Halliburton Co. was sued by U.S. antitrust officials who say its planned takeover of rival oil-services firm Baker Hughes Inc. threatens competition and should be blocked, a blow to Halliburton’s bid to bulk up to better compete against rival Schlumberger Ltd.
The deal, which would unite the No. 2 and No. 3 firms in the industry, has been bogged down in regulatory reviews around the globe since it was announced in 2014 because of antitrust authorities’ concern over preserving competition. It threatens to eliminate head-to-head competition in 23 products and services used in oil exploration, the Justice Department said in a statement April 6.
Halliburton ranks No. 5 and Baker Hughes is No. 16 on the Transport Topics Top 100 list of the largest private carriers in North America.
“The proposed deal between Halliburton and Baker Hughes would eliminate vital competition, skew energy markets and harm American consumers,” Attorney General Loretta Lynch said. “Our action makes clear that the Justice Department is committed to vigorously enforcing our antitrust laws.”
The lawsuit extends the Justice Department’s aggressive record under Bill Baer, its antitrust division chief, in challenging mergers combining big players in industries as varied as beer, air travel and mobile-phone service, said Allen Grunes, an antitrust lawyer at Konkurrenz Group in Washington.
"More and more deals are in the antitrust no-fly zone for the Justice Department, and they’re shooting them down," he said.
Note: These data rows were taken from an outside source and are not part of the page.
(** The text after the last dash of a key is the port. *)
Lemma dash_split (a b d1 d2 : string) :
  docker.hasChar "-" d1 = false -> docker.hasChar "-" d2 = false ->
  a +:+ "-" +:+ d1 = b +:+ "-" +:+ d2 -> a = b /\ d1 = d2.
Proof.
  intros H1 H2. revert b. induction a as [|c a IH]; intros b H.
  - destruct b as [|c' b].
    + injection H as H. auto.
    + change (String "-" d1 = String c' (b +:+ String "-" d2)) in H.
      injection H as _ H. rewrite H, hasChar_append in H1. discriminate.
  - destruct b as [|c' b].
    + change (String c (a +:+ String "-" d1) = String "-" d2) in H.
      injection H as _ H. rewrite <- H, hasChar_append in H2. discriminate.
    + change (String c (a +:+ "-" +:+ d1) = String c' (b +:+ "-" +:+ d2)) in H.
      injection H as -> H. destruct (IH b H) as [-> ->]. auto.
Qed.

(** X17. Entries with ports that are not negative and the same key have
    the same container name and the same port. *)
Theorem key_injective (p q : portForwardEntry) :
  (0 <= port p)%Z -> (0 <= port q)%Z ->
  key p = key q -> containerName p = containerName q /\ port p = port q.
Proof.
  intros Hp Hq H. unfold key in H.
  apply dash_split in H as [Hc Hi]; try (apply itoa_no_dash; assumption).
  split; [exact Hc | apply itoa_inj; exact Hi].
Qed.

Variable runs : portForwardEntry -> behaviour.

Lemma started_emit (ev : event) (st : state) :
  started st -> started (emit ev st).
Proof. intros H. exact H. Qed.

Lemma stop_started (p : portForwardEntry) (st : state) :
  started st -> started (snd (stop p st)).
Proof.
  intros H. pose proof (stop_spec p st) as Hs.
  destruct (stop p st) as [[err|] st']; simpl.
  - destruct Hs as [-> _]. exact H.
  - destruct Hs as (pid & _ & _ & _ & _ & T & N).
    intros k e. rewrite T, N. apply H.
Qed.

Lemma forward_started (p : portForwardEntry) (st : state) :
  started st -> started (snd (forward runs p st)).
Proof.
  intros H. destruct (forward_spec runs p st) as (_ & T & N & _).
  intros k e. rewrite T, N.
  destruct (decide (k = key p)) as [->|Hk].
  - rewrite lookup_insert_eq. intros [= <-]. split; [reflexivity|].
    simpl. eexists. split; [reflexivity | lia].
  - rewrite lookup_insert_ne by congruence. intros He.
    destruct (H k e He) as (Hkey & pid & Hc & Hlt).
    split; [exact Hkey|]. exists pid. split; [exact Hc | lia].
Qed.

Lemma forwardEntry_started (entry : portForwardEntry) (st : state) :
  started st -> started (snd (forwardEntry runs entry st)).
Proof.
  intros H. unfold forwardEntry.
  set (stopped := match forwardedPods st !! key entry with
                  | Some prevEntry =>
                      if (resourceVersion prevEntry <? resourceVersion entry)%Z
                      then stop prevEntry st else (None, st)
                  | None => (None, st)
                  end).
  assert (Hs : started (snd stopped)).
  { subst stopped. destruct (forwardedPods st !! key entry) as [prev|];
      [|exact H].
    destruct (resourceVersion prev <? resourceVersion entry)%Z; [|exact H].
    apply stop_started. exact H. }
  destruct stopped as [[err|] st1]; simpl in *; [exact Hs|].
  rewrite forwardEntry_after_stop. apply forward_started. exact Hs.
Qed.

Lemma forwardEntries_started (entries : list portForwardEntry) (st : state) :
  started st -> started (snd (forwardEntries runs entries st)).
Proof.
  revert st. induction entries as [|entry rest IH]; intros st H; [exact H|].
  simpl. pose proof (forwardEntry_started entry st H) as H1.
  destruct (forwardEntry runs entry st) as [[[err|]|pid] st1]; simpl in *;
    auto.
Qed.

Lemma portForwardPod_started (pod : Pod) (st : state) :
  started st -> started (snd (portForwardPod runs pod st)).
Proof.
  intros H. unfold portForwardPod.
  destruct (Atoi (ResourceVersion pod)); [|exact H].
  apply forwardEntries_started. exact H.
Qed.

Lemma rangeList_started (l : list (string * portForwardEntry)) (st : state) :
  started st ->
  started (rangeList l
             (fun _ entry st =>
                match stop entry st with
                | (Some err, st) =>
                    (false, emit (EWarnf "cleaning up port forwards" err) st)
                | (None, st) => (false, st)
                end) st).
Proof.
  intros H. destruct l as [|[k e] l]; [exact H|]. simpl.
  pose proof (stop_started e st H) as Hs.
  destruct (stop e st) as [[err|] st1]; simpl in *; exact Hs.
Qed.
Halliburton announced the $35 billion cash-and-stock deal to buy Baker Hughes in November 2014 to become a stronger No. 2 against industry leader Schlumberger by achieving scale and building a better technology portfolio in a market where the ability to innovate is increasingly critical for success. Companies such as Halliburton and Baker Hughes help energy explorers do everything from fracking oil fields to lining wells with cement to reviving output from aging reservoirs.
The two rivals said they planned to fight the lawsuit.
"The companies believe that the DOJ has reached the wrong conclusion in its assessment of the transaction and that its action is counterproductive, especially in the context of the challenges the U.S. and global energy industry are currently experiencing," they said.
The transaction was scheduled to close last year but has been delayed as the companies grapple with antitrust concerns raised by competition authorities. Halliburton is on the hook to pay Baker Hughes $3.5 billion if the deal collapses.
At the time the deal was struck, Halliburton said it was willing to divest assets that generate as much as $7.5 billion in annual revenue to win antitrust approval.
To appease regulators, Halliburton agreed to sell several businesses. Among them were its drill-bits unit, which makes the tips of drills for digging wells, and the drilling-services arm, which operates as Sperry Drilling and uses data to track and steer the direction of drill bits. It also agreed to sell Baker’s so-called core completions business, which provides equipment for controlling the flow of oil as it is readied for production.
That wasn’t enough for the Justice Department.
“This transaction is unprecedented in the breadth and scope of competitive overlaps and antitrust issues it presents,” the antitrust division’s Baer said.
Halliburton still may be able to salvage the deal by reaching a settlement with the Justice Department that calls for additional asset sales. In the U.S. case against the merger of American Airlines and US Airways in 2013, the carriers resolved the government’s concerns by agreeing to sell airport assets to low-fare competitors.
The proposed Halliburton-Baker Hughes merger also has faced hurdles in Europe, where the European Commission stopped the clock on its review of the deal for the third time, saying crucial details were missing.
Total SA CEO Patrick Pouyanne said last month in an interview that the proposed merger wasn’t good news for explorers and producers.
Other oil companies have complained to regulators. Chevron Brazil said the acquisition could reduce to two from three the number of large service providers for certain products for drilling and completing wells, such as completion tools and cementing services. Depending on the results of asset sales, the merger could raise prices for these services in Brazil, according to filings posted last year with Cade, the Brazilian antitrust regulator.